» **Work to be completed**
The response must contain every line from the records below that has "destruct".

[Dataset records Boundary: Start]

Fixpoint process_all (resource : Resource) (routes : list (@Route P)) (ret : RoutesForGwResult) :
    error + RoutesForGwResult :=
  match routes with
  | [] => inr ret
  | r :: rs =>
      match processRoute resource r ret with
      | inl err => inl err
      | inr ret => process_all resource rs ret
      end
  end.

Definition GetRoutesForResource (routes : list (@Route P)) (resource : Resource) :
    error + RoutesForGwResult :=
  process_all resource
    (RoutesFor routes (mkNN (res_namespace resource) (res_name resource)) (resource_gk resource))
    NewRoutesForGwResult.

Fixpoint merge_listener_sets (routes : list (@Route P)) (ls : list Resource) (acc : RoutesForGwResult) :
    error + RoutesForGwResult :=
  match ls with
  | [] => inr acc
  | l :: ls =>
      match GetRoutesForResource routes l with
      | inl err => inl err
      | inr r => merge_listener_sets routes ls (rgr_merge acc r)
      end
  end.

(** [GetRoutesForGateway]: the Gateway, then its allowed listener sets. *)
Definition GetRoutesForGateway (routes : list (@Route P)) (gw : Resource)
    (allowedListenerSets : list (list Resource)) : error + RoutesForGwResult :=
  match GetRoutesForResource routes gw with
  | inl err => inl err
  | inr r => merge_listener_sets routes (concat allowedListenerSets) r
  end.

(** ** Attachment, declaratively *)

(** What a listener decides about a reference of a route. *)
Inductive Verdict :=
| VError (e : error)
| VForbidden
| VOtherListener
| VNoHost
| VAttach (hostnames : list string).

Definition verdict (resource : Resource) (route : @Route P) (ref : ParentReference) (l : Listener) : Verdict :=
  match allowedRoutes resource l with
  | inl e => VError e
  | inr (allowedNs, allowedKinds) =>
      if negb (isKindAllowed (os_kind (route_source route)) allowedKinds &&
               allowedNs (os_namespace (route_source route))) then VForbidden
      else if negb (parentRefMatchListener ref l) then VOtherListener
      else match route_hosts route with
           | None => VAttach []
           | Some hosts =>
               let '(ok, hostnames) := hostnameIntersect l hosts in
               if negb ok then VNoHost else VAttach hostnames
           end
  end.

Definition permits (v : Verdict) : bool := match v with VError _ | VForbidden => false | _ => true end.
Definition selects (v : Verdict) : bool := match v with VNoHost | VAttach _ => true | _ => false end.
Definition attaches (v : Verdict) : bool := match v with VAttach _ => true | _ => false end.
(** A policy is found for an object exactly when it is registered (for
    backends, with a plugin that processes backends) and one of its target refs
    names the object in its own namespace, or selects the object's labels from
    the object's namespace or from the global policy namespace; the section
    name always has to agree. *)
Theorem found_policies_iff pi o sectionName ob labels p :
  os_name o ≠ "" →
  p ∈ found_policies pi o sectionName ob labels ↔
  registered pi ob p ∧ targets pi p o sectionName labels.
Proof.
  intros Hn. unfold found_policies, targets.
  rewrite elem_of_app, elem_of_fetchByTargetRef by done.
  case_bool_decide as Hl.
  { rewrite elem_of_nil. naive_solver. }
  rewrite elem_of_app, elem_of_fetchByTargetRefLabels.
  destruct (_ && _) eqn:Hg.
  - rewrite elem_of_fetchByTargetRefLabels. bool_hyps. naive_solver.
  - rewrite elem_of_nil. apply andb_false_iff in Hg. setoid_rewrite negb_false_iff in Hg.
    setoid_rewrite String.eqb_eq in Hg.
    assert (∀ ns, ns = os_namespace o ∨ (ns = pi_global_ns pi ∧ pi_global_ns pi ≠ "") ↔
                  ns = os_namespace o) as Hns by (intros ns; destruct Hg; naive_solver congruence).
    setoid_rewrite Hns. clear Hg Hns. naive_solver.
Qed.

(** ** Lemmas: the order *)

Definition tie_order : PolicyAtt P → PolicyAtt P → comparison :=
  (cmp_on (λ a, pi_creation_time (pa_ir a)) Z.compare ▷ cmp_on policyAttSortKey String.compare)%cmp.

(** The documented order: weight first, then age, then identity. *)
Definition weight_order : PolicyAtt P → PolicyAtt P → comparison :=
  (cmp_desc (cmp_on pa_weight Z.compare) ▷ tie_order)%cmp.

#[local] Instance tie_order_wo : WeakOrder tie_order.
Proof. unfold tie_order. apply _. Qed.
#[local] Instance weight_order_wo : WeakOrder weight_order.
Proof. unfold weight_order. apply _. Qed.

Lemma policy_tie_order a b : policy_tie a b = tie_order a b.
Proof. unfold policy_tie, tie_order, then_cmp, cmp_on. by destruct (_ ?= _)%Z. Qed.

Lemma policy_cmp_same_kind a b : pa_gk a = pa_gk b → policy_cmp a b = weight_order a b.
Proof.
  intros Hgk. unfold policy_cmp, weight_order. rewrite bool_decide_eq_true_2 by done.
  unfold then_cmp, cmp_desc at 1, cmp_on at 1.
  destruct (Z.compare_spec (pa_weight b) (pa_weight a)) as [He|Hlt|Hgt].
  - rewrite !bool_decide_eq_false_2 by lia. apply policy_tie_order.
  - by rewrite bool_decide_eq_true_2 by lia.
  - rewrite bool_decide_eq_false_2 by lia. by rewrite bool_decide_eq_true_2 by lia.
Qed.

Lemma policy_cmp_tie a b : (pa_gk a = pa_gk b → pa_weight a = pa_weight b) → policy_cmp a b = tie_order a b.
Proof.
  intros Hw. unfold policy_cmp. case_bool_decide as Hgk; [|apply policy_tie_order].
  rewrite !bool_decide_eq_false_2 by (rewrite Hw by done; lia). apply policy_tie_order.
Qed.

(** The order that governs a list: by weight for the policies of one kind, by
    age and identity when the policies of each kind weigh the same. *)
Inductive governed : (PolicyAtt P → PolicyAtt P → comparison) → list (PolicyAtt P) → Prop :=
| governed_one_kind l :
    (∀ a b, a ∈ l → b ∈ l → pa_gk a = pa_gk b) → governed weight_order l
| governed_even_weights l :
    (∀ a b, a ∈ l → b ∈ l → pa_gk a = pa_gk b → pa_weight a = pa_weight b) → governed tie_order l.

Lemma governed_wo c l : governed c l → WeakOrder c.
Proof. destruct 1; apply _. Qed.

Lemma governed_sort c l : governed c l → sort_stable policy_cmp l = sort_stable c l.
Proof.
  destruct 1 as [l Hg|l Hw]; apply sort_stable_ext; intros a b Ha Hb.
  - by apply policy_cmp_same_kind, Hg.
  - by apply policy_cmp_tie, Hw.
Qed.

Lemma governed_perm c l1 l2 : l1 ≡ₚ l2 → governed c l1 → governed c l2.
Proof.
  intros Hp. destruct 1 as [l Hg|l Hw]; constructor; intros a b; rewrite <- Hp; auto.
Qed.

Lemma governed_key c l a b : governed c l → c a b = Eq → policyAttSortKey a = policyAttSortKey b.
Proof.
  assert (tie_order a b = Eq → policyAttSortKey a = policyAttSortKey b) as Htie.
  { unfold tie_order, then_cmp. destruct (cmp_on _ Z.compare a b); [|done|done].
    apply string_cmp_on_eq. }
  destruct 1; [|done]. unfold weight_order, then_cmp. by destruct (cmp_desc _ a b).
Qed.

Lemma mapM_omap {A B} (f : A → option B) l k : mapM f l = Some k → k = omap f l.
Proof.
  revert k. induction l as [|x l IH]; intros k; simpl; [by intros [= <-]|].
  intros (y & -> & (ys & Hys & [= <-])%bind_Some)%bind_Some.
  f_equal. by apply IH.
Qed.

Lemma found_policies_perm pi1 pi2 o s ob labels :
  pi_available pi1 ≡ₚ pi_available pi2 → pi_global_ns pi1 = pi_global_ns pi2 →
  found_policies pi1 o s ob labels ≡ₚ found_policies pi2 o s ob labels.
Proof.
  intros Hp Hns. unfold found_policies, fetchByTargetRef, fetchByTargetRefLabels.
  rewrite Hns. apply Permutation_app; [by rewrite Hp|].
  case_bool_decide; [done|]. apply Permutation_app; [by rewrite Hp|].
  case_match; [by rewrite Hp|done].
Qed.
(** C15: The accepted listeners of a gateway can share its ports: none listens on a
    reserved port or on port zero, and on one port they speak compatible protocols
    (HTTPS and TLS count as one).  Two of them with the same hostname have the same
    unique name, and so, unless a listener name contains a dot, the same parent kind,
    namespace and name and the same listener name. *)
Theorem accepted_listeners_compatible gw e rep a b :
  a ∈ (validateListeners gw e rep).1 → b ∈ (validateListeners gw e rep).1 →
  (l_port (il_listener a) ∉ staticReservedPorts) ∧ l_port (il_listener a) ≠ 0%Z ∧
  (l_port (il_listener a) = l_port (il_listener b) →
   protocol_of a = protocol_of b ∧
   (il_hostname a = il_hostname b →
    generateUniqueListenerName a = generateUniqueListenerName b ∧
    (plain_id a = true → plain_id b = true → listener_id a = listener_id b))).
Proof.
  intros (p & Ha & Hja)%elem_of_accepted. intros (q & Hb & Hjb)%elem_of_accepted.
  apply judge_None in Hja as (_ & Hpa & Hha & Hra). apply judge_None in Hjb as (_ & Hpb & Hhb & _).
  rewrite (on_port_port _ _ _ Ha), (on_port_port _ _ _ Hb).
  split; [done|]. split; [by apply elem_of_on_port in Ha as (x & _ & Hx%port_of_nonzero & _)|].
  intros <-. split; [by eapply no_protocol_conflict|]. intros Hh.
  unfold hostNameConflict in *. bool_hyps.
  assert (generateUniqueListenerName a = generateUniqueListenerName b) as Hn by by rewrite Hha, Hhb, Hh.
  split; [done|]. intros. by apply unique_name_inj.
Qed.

[Dataset records Boundary: End]

» **Solved exercise**
  destruct (_ && _) eqn:Hg.
                  ns = os_namespace o) as Hns by (intros ns; destruct Hg; naive_solver congruence).
Proof. unfold policy_tie, tie_order, then_cmp, cmp_on. by destruct (_ ?= _)%Z. Qed.
  destruct (Z.compare_spec (pa_weight b) (pa_weight a)) as [He|Hlt|Hgt].
Proof. destruct 1; apply _. Qed.
  destruct 1 as [l Hg|l Hw]; apply sort_stable_ext; intros a b Ha Hb.
  intros Hp. destruct 1 as [l Hg|l Hw]; constructor; intros a b; rewrite <- Hp; auto.
  { unfold tie_order, then_cmp. destruct (cmp_on _ Z.compare a b); [|done|done].
  destruct 1; [|done]. unfold weight_order, then_cmp. by destruct (cmp_desc _ a b).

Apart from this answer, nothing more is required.